Depois de um boom impulsionado pela pandemia, o e-commerce global entrou em fase de maturidade. No Brasil, o faturamento online superou R$ 200 bilhões em 2024 e deve atingir R$ 234 bilhões em 2025. O crescimento segue em dois dígitos, mas bem mais moderado, sinal de um setor que sai da adolescência e encara as responsabilidades adultas do lucro e eficiência. O consumidor, por sua vez, mudou de perfil: mais exigente, menos impulsivo nas compras e sem paciência para experiências truncadas. Um estudo recente mostrou que 71% dos consumidores esperam interações personalizadas, mas 76% se frustram porque só um quarto das marcas entrega personalização de verdade. Ou seja, a maioria das empresas fala em customer centricity, mas poucas praticam de fato, e o público sente esse abismo.

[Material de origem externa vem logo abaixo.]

Definition emit (es : list Effect) : M unit :=
  h ← get_host;
  put_host (mkHost (now h) (timers h) (next_handle h) (trace h ++ es)).

(** [for (const x of xs) body], threading the draft. *)
Fixpoint for_of {A S} (xs : list A) (body : A -> S -> M S) (s : S) : M S :=
  match xs with
  | [] => mret s
  | x :: xs' => s' ← body x s; for_of xs' body s'
  end.

(** ** Arrays and sets *)

(** [Array.prototype.indexOf]: the first index holding [x], or [-1]. *)
Fixpoint indexOf_from (x : string) (l : list string) (i : Z) : Z :=
  match l with
  | [] => -1
  | y :: l' => if String.eqb y x then i else indexOf_from x l' (i + 1)
  end.
Definition indexOf (x : string) (l : list string) : Z := indexOf_from x l 0.

(** [Array.prototype.findIndex] with the predicate [t => t === x]. *)
Fixpoint findIndex_from (x : Listener) (l : list Listener) (i : Z) : Z :=
  match l with
  | [] => -1
  | y :: l' => if Nat.eqb y x then i else findIndex_from x l' (i + 1)
  end.
Definition findIndex (x : Listener) (l : list Listener) : Z :=
  findIndex_from x l 0.

(** [Array.prototype.splice(start, deleteCount)]: a negative [start] counts
    from the end; both bounds are clamped to the array. *)
Definition splice {A} (start deleteCount : Z) (l : list A) : list A :=
  let len := Z.of_nat (length l) in
  let actualStart :=
    if start <? 0 then Z.max (len + start) 0 else Z.min start len in
  let actualDeleteCount :=
    Z.min (Z.max deleteCount 0) (len - actualStart) in
  take (Z.to_nat actualStart) l
    ++ drop (Z.to_nat (actualStart + actualDeleteCount)) l.

(** [Set.prototype.add]. *)
Definition set_add (x : string) (s : list string) : list string :=
  if bool_decide (x ∈ s) then s else s ++ [x].
(** * Interference reference model: a shallow embedding and its properties

    Embedding of [harness/reference_models/interference/interference.py].

    Conventions of the model.
    - Frequencies are carried in Hz.  Every band constant of the module is a
      whole number of Hz and so are the frequencies of the exchanged records,
      so frequencies are integers ([Z]); on such values the float
      arithmetic of the source (comparison, sum, difference, [np.arange]) is
      exact.
    - Every other Python float (dB values, gains, coordinates, heights,
      distances) is a real number ([R]); [np.log10] and [10**x] are the real
      logarithm and power.  The real logarithm stands for [np.log10] on
      positive arguments only: at 0 and below numpy answers [-inf] and
      [nan], which are no real numbers.  The statements about the value
      of a logarithm therefore take its argument positive: a positive
      reference bandwidth, a grant with low < high where its bandwidth is
      used (the mask loss and the blocking formula).
    - The collaborators imported by the module ([vincenty], [wf_itm],
      [wf_hybrid], [antenna], the terrain driver) are events of a small free
      monad: a program either returns, raises, or calls a collaborator and
      goes on with its answer.  A handler gives the answers. *)

From Stdlib Require Import ZArith Reals Lra Lia List String Bool.
Import ListNotations.

Local Open Scope Z_scope.

(** ** Python values the model needs *)

Inductive Exception : Type :=
| AssertionError (msg : string)
| ValueError (msg : string)
| KeyError
| AttributeError
| UnboundLocalError (var : string).

(** [class ProtectedEntityType(Enum)] *)
Inductive ProtectedEntityType : Type :=
| GWPZ_AREA
| PPA_AREA
| FSS_CO_CHANNEL
| FSS_BLOCKING
| ESC.

Definition ProtectedEntityType_eqb (a b : ProtectedEntityType) : bool :=
  match a, b with
  | GWPZ_AREA, GWPZ_AREA | PPA_AREA, PPA_AREA
  | FSS_CO_CHANNEL, FSS_CO_CHANNEL | FSS_BLOCKING, FSS_BLOCKING
  | ESC, ESC => true
  | _, _ => false
  end.

(** The objects that reach an [entity_type] slot, a dictionary subscript or
    an [==] of the module: a member of the enumeration, a pair of integers
    (the values of the distance table), or anything else, named by a
    string. *)
Inductive PyObj : Type :=
| EnumMember (t : ProtectedEntityType)
| IntPair (a b : Z)
| OtherObj (name : string).
(** static int convert_variable_fields(vr_die, varname, field, ref_ptr,
    die_mem): the resulting [ref] chain and the DIE left in [die_mem]
    (the one whose type is converted afterwards).  The current frame
    [ref] is the last one of the chain; a new frame is appended. *)
Fixpoint convert_variable_fields (vr : die) (varname : string)
    (fl : list perf_probe_arg_field) (chain : list Z) (die_mem : die)
    {struct fl} : res (list Z * die) :=
  match fl with
  | [] => Ok (chain, die_mem)
  | f :: next =>
    (* next: converting next field *)
    let go_next (chain' : list Z) (die_mem' : die) : res (list Z * die) :=
      match next with
      | [] => Ok (chain', die_mem')
      | _ :: _ => convert_variable_fields die_mem' (f_name f) next chain' die_mem'
      end in
    let member_step (st : die) (ch : list Z) : res (list Z * die) :=
      match die_find_member st (f_name f) with
      | None => Err EINVAL
      | Some mb =>
        match die_get_data_member_location mb with
        | Err e => Err e
        | Fault => Fault
        | Ok offs =>
          match ref_add_last ch (long_of_word offs) with
          | None => Fault
          | Some ch' => go_next ch' mb
          end
        end
      end in
    match die_get_real_type vr with
    | None => Err ENOENT
    | Some type =>
      let tag := dwarf_tag type in
      if field_is_index f && (is_array_tag tag || is_pointer_tag tag) then
        (* Save original type for next field *)
        let die_mem1 := match next with [] => die_mem | _ => type end in
        match die_get_real_type type with
        | None => Err ENOENT
        | Some ety =>
          let chain1 := if is_pointer_tag tag then chain ++ [0] else chain in
          match ref_add_last chain1 (die_get_byte_size ety * f_index f) with
          | None => Fault
          | Some chain2 =>
            (* Save vr_die for converting types *)
            let die_mem2 := match next with [] => vr | _ => die_mem1 end in
            go_next chain2 die_mem2
          end
        end
      else if is_pointer_tag tag then
        if negb (f_ref f) then Err EINVAL
        else match die_get_real_type type with
             | None => Err ENOENT
             | Some st =>
               if negb (is_struct_tag (dwarf_tag st)) then Err EINVAL
               else member_step st (chain ++ [0])
             end
      else if negb (is_struct_tag tag) then Err EINVAL
      else if field_is_index f then Err EINVAL
      else if f_ref f then Err EINVAL
      else match chain with
           | [] => Err ENOTSUP   (* Structure on a register *)
           | _ :: _ => member_step type chain
           end
    end
  end.
Lemma handle_sent_types (e : Event) (c : Client) :
  exists new,
    outbox (handle e c) = outbox c ++ new
    /\ Forall (fun m => match m with
                        | EmitDrawingAction data => sentType (a_type data) = true
                        | EmitClearCanvas => e = Clear
                        end) new.
Proof.
  destruct e as [|t|p text|p|p| | | |actions|data].
  - simpl. rewrite saveHistory_outbox. typed_none.
  - typed_none.
  - destruct c as [st sr tc [|] [x|] [id|] ob];
      simpl; unfold startDrawing; simpl; split_ifs; simpl;
      first [solve [typed_none] | solve [typed_one]].
  - destruct c as [st sr tc [|] [x|] [id|] ob];
      simpl; unfold draw; simpl; split_ifs; simpl;
      first [solve [typed_none] | solve [typed_one]].
  - destruct c as [st sr tc [|] [x|] [id|] ob];
      simpl; unfold stopDrawing; simpl; split_ifs; simpl;
      first [solve [typed_none] | solve [typed_one]].
  - simpl. rewrite handleUndo_outbox. typed_none.
  - simpl. rewrite handleRedo_outbox. typed_none.
  - destruct c as [st sr tc ap [x|] [id|] ob]; simpl;
      first [solve [typed_none] | solve [typed_one]].
  - destruct (handle_outbox (RecvInitialDrawingHistory actions) c)
      as (new & O & _ & _ & K).
    rewrite (K (Server.InitialDrawingHistory actions) eq_refl) in O.
    exists []. split; [exact O | constructor].
  - destruct (handle_outbox (RecvDrawingAction data) c)
      as (new & O & _ & _ & K).
    rewrite (K (Server.DrawingAction data) eq_refl) in O.
    exists []. split; [exact O | constructor].
Qed.

(** X22.  Every drawing action a client sends has one of the six
    types start, draw, stop, rect, circle and text; an action of type
    eraser or clear is never sent, and the clear signal is sent by the
    clear button only. *)
Theorem X22_sent_action_types :
  forall (c : Client) (e : Event),
    exists new,
      outbox (step c e) = outbox c ++ new
      /\ Forall (fun m => match m with
                          | EmitDrawingAction data =>
                              sentType (a_type data) = true
                          | EmitClearCanvas => e = Clear
                          end) new.
Proof.
  intros c e. unfold Canvas.step. rewrite commit_outbox.
  apply handle_sent_types.
Qed.

Lemma commit_without_canvas (old : ReactState) (c : Client) :
  context c = None -> context (Canvas.commit fp old c) = None.
Proof.
  intros H. unfold Canvas.commit, settingsEffect, restoreEffect,
    restoreHistory, drawShapePreview. cbv zeta.
  destruct c as [st sr tc ap cx sk ob]. simpl in H. subst cx.
  repeat match goal with
         | |- context [if ?b then _ else _] => destruct b
         | |- context [match ?o with Some _ => _ | None => _ end] =>
             destruct o
         end; reflexivity.
Qed.

(** X23.  A client without a canvas sends nothing, saves no snapshot
    and gets no canvas, whatever the event. *)
Theorem X23_nothing_without_canvas :
  forall (c : Client) (e : Event),
    context c = None ->
    holdings (step c e) = holdings c.
Proof.
  intros c e H. unfold holdings.
  destruct (step_fields c e) as (S & O & _). rewrite S, O.
  assert (K : context (handle e c) = None
              /\ history (state (handle e c)) = history (state c)
              /\ outbox (handle e c) = outbox c).
  { destruct c as [st sr tc ap cx sk ob]. simpl in H. subst cx.
    destruct e as [|t|p text|p|p| | | |actions|data]; simpl;
      try (repeat split; reflexivity).
    - unfold startDrawing. simpl. destruct ap; repeat split; reflexivity.
    - unfold draw. simpl. split_ifs; repeat split; reflexivity.
    - unfold stopDrawing. simpl. split_ifs; repeat split; reflexivity.
    - unfold handleUndo. simpl. split_ifs; repeat split; reflexivity.
    - unfold handleRedo. simpl. split_ifs; repeat split; reflexivity.
    - unfold onDrawingAction. simpl. split_ifs; repeat split; reflexivity. }
  destruct K as (A & B & D).
  unfold Canvas.step. rewrite (commit_without_canvas _ _ A), B, D, H.
  reflexivity.
Qed.

End ClientExtras.

(* ================================================================== *)
(** * Changing the colour or a width *)

Section ControlFacts.

Import Canvas Gesture Controls.

Variable toDataURL : Context2D -> string.
Variable fp : Doubles.
Variable arcThrows : CtxOp -> bool.

Local Abbreviation applies := (applies arcThrows).
Local Abbreviation rendering := (rendering arcThrows).




(** The same value again: the client is as it was. *)
Lemma changeSetting_same (c : Client) (s : Setting) (newId : string) :
  sameValue s (state c) = true -> changeSetting fp s newId c = c.
Proof. intros H. unfold changeSetting. rewrite H. reflexivity. Qed.

End ControlFacts.

(* ================================================================== *)
(** * The further properties at concrete inputs *)

Section ExtraWitnesses.

Import Canvas Gesture Examples MoreExamples.

Ltac by_eval := vm_compute; first [reflexivity | discriminate].

Ltac is_ready := repeat split; vm_compute; first [reflexivity | discriminate].

(** X4 at [fresh]. *)
Lemma X4_stray_pointer_events_ignored_witness :
  touched Examples.fresh = untouched
  /\ isDrawing (state Examples.fresh) = false
  /\ Canvas.step Examples.countCalls Examples.exact
       Examples.negativeRadius Examples.fresh
       (MouseMove (mkPos 7 7)) = Examples.fresh
  /\ Canvas.step Examples.countCalls Examples.exact
       Examples.negativeRadius Examples.fresh
       (MouseUp (mkPos 7 7)) = Examples.fresh.
Proof.
  assert (T : touched Examples.fresh = untouched)
    by (vm_compute; reflexivity).
  assert (D : isDrawing (state Examples.fresh) = false)
    by (vm_compute; reflexivity).
  destruct (@X4_stray_pointer_events_ignored Examples.countCalls
              Examples.exact Examples.negativeRadius Examples.fresh (mkPos 7 7) T D) as (M & U).
  split; [exact T|]. split; [exact D|]. split; [exact M|].
  apply U; vm_compute; discriminate.
Defined.

(** X5 at the start action of a pen stroke, under two settings. *)
Lemma X5_receiver_settings_do_not_matter_witness :
  truthy (a_color (startAction initialState (mkPos 1 1))) = true
  /\ truthy (a_lineWidth (startAction initialState (mkPos 1 1))) = true
  /\ applyDrawingAction negativeRadius initialState (startAction initialState (mkPos 1 1)) blank
     = applyDrawingAction negativeRadius otherSettings (startAction initialState (mkPos 1 1)) blank.
Proof.
  assert (H1 : truthy (a_color (startAction initialState (mkPos 1 1))) = true)
    by by_eval.
  assert (H2 : truthy (a_lineWidth (startAction initialState (mkPos 1 1))) = true)
    by by_eval.
  split; [exact H1|]. split; [exact H2|].
  exact (@X5_receiver_settings_do_not_matter negativeRadius initialState otherSettings
           (startAction initialState (mkPos 1 1)) blank H1 H2).
Defined.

No palco global, dois temas dominam as conversas de inovação: inteligência artificial e comércio unificado (a evolução do velho “omnichannel”). A NRF 2026 deve evidenciar essa mudança: “omnichannel” virou quase palavrão. Agora a pauta é unificar canais e dados para eliminar fricções na jornada. Simplificando, não basta estar presente em todos os canais (isso virou obrigação); é preciso orquestrá-los como um único ecossistema coeso, em que o cliente transita sem notar fronteiras entre o físico e o digital. E quem está tornando isso possível? Tecnologias maduras de integração de dados, analytics e IA aplicada em marketing, logística e atendimento.

A inteligência artificial, por sua vez, deixou de ser novidade exótica para se tornar infraestrutura básica do varejo moderno. Se há dois anos muito C-level torcia o nariz para o hype do ChatGPT, hoje 82% dos líderes já usam IA generativa ao menos semanalmente e 72% medem formalmente o ROI dessas iniciativas, com três em cada quatro reportando retornos positivos. Ou seja, a IA saiu do laboratório e foi para a operação: personalização de ofertas, recomendações de produto, precificação dinâmica, otimização de estoque, atendimento via assistentes virtuais. Tudo isso já é realidade nos players de ponta. A palavra de ordem agora é otimização e P&L (lucros e perdas): toda tecnologia deve justificar seu impacto no resultado.

Erros do passado e aprendizados (2010–2025)

Vale um rápido flashback dos últimos 15 anos para entendermos os erros recorrentes e os aprendizados duros que nos trouxeram até aqui.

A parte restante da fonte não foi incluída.